§ **What to work on**: Every word of the data below has to be copied faithfully.

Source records
(** [entry["proto_shape"] if entry["response_shape"] == "same" else entry["response_shape"]] *)
Definition expected_response_shape (entry : dict json) : exc json :=
  response_shape ← ditem "response_shape" entry;
  if py_eq response_shape (JStr "same") then ditem "proto_shape" entry else mret response_shape.

(** [if metadata.get(key) != expected: raise] *)
Definition check_value (ctx : string) (metadata : dict json) (key : string) (expected : json)
    : exc unit :=
  raise_if (negb (py_eq (get key metadata) expected))
    (RunError (cat [ctx; " metadata."; key; " mismatch"])).

Definition assert_metadata (entry : dict json) (mode : string) (artifact_path : path)
    (metadata : dict json) : exc unit :=
  label ← ditem "label" entry;
  rpc ← ditem "rpc" entry;
  let ctx := context (py_str label) mode (path_str artifact_path) in
  check_pairs ctx metadata
    [("ordinary_path", JStr "software"); ("seam", JStr "codec_body"); ("rpc", rpc);
     ("workload_label", label); ("instrumentation", JStr mode)];;
  (if py_eq rpc (JStr "unary-bytes") then
     check_same ctx metadata entry "payload_size" "payload_size";;
     check_same ctx metadata entry "payload_kind" "payload_kind"
   else
     request_shape ← ditem "proto_shape" entry;
     response_shape ← expected_response_shape entry;
     check_value ctx metadata "request_shape" request_shape;;
     check_value ctx metadata "response_shape" response_shape);;
  check_sizes ctx metadata ["request_serialized_size"; "response_serialized_size"].

(** The checks of a parsed report. *)
Definition check_report (entry : dict json) (label mode : string) (artifact_path : path)
    (report : dict json) : exc unit :=
  let ctx := context label mode (path_str artifact_path) in
  '(metadata, metrics, stages) ← report_sections
     (cat ["artifact validation failed path="; path_str artifact_path; ":"])
     (missing_key artifact_path) report;
  assert_metadata entry mode artifact_path metadata;;
  _ ← of_option (missing_key artifact_path "enabled") (dget "enabled" stages);
  check_enabled ctx stages (bool_decide (mode = "on"));;
  (if bool_decide (mode = "on") then check_stages ctx (missing_key artifact_path) stages
   else mret tt);;
  raise_if (negb (bool_decide (is_Some (as_int (get "requests_completed" metrics)))))
    (RunError (ctx +:+ " missing integer metrics.requests_completed")).

(** One report: read, validated, announced. *)
Definition validate_artifact (output_dir : path) (entry : dict json) (label mode : string)
    : io unit :=
  path ← pure_ (artifact_path output_dir entry mode);
  present ← gets (λ w, path_exists w path);
  io_raise_if (negb present) (RunError (cat ["label="; label;
    " phase=artifact-validation instrumentation="; mode; " missing artifact="; path_str path]));;
  report ← parse_json path;
  pure_ (check_report entry label mode path report);;
  print (context label mode (path_str path)).

Definition validate_artifacts (m : manifest) (output_dir : path) : io unit :=
  iterM (λ entry,
    label ← pure_ (ditem "label" entry ≫= arg_str);
    iterM (validate_artifact output_dir entry label) ["off"; "on"]) (workloads m).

§ **Exercise solution**:
(** [entry["proto_shape"] if entry["response_shape"] == "same" else entry["response_shape"]] *)
Definition expected_response_shape (entry : dict json) : exc json :=
  response_shape ← ditem "response_shape" entry;
  if py_eq response_shape (JStr "same") then ditem "proto_shape" entry else mret response_shape.

(** [if metadata.get(key) != expected: raise] *)
Definition check_value (ctx : string) (metadata : dict json) (key : string) (expected : json)
    : exc unit :=
  raise_if (negb (py_eq (get key metadata) expected))
    (RunError (cat [ctx; " metadata."; key; " mismatch"])).

Definition assert_metadata (entry : dict json) (mode : string) (artifact_path : path)
    (metadata : dict json) : exc unit :=
  label ← ditem "label" entry;
  rpc ← ditem "rpc" entry;
  let ctx := context (py_str label) mode (path_str artifact_path) in
  check_pairs ctx metadata
    [("ordinary_path", JStr "software"); ("seam", JStr "codec_body"); ("rpc", rpc);
     ("workload_label", label); ("instrumentation", JStr mode)];;
  (if py_eq rpc (JStr "unary-bytes") then
     check_same ctx metadata entry "payload_size" "payload_size";;
     check_same ctx metadata entry "payload_kind" "payload_kind"
   else
     request_shape ← ditem "proto_shape" entry;
     response_shape ← expected_response_shape entry;
     check_value ctx metadata "request_shape" request_shape;;
     check_value ctx metadata "response_shape" response_shape);;
  check_sizes ctx metadata ["request_serialized_size"; "response_serialized_size"].

(** The checks of a parsed report. *)
Definition check_report (entry : dict json) (label mode : string) (artifact_path : path)
    (report : dict json) : exc unit :=
  let ctx := context label mode (path_str artifact_path) in
  '(metadata, metrics, stages) ← report_sections
     (cat ["artifact validation failed path="; path_str artifact_path; ":"])
     (missing_key artifact_path) report;
  assert_metadata entry mode artifact_path metadata;;
  _ ← of_option (missing_key artifact_path "enabled") (dget "enabled" stages);
  check_enabled ctx stages (bool_decide (mode = "on"));;
  (if bool_decide (mode = "on") then check_stages ctx (missing_key artifact_path) stages
   else mret tt);;
  raise_if (negb (bool_decide (is_Some (as_int (get "requests_completed" metrics)))))
    (RunError (ctx +:+ " missing integer metrics.requests_completed")).

(** One report: read, validated, announced. *)
Definition validate_artifact (output_dir : path) (entry : dict json) (label mode : string)
    : io unit :=
  path ← pure_ (artifact_path output_dir entry mode);
  present ← gets (λ w, path_exists w path);
  io_raise_if (negb present) (RunError (cat ["label="; label;
    " phase=artifact-validation instrumentation="; mode; " missing artifact="; path_str path]));;
  report ← parse_json path;
  pure_ (check_report entry label mode path report);;
  print (context label mode (path_str path)).

Definition validate_artifacts (m : manifest) (output_dir : path) : io unit :=
  iterM (λ entry,
    label ← pure_ (ditem "label" entry ≫= arg_str);
    iterM (validate_artifact output_dir entry label) ["off"; "on"]) (workloads m).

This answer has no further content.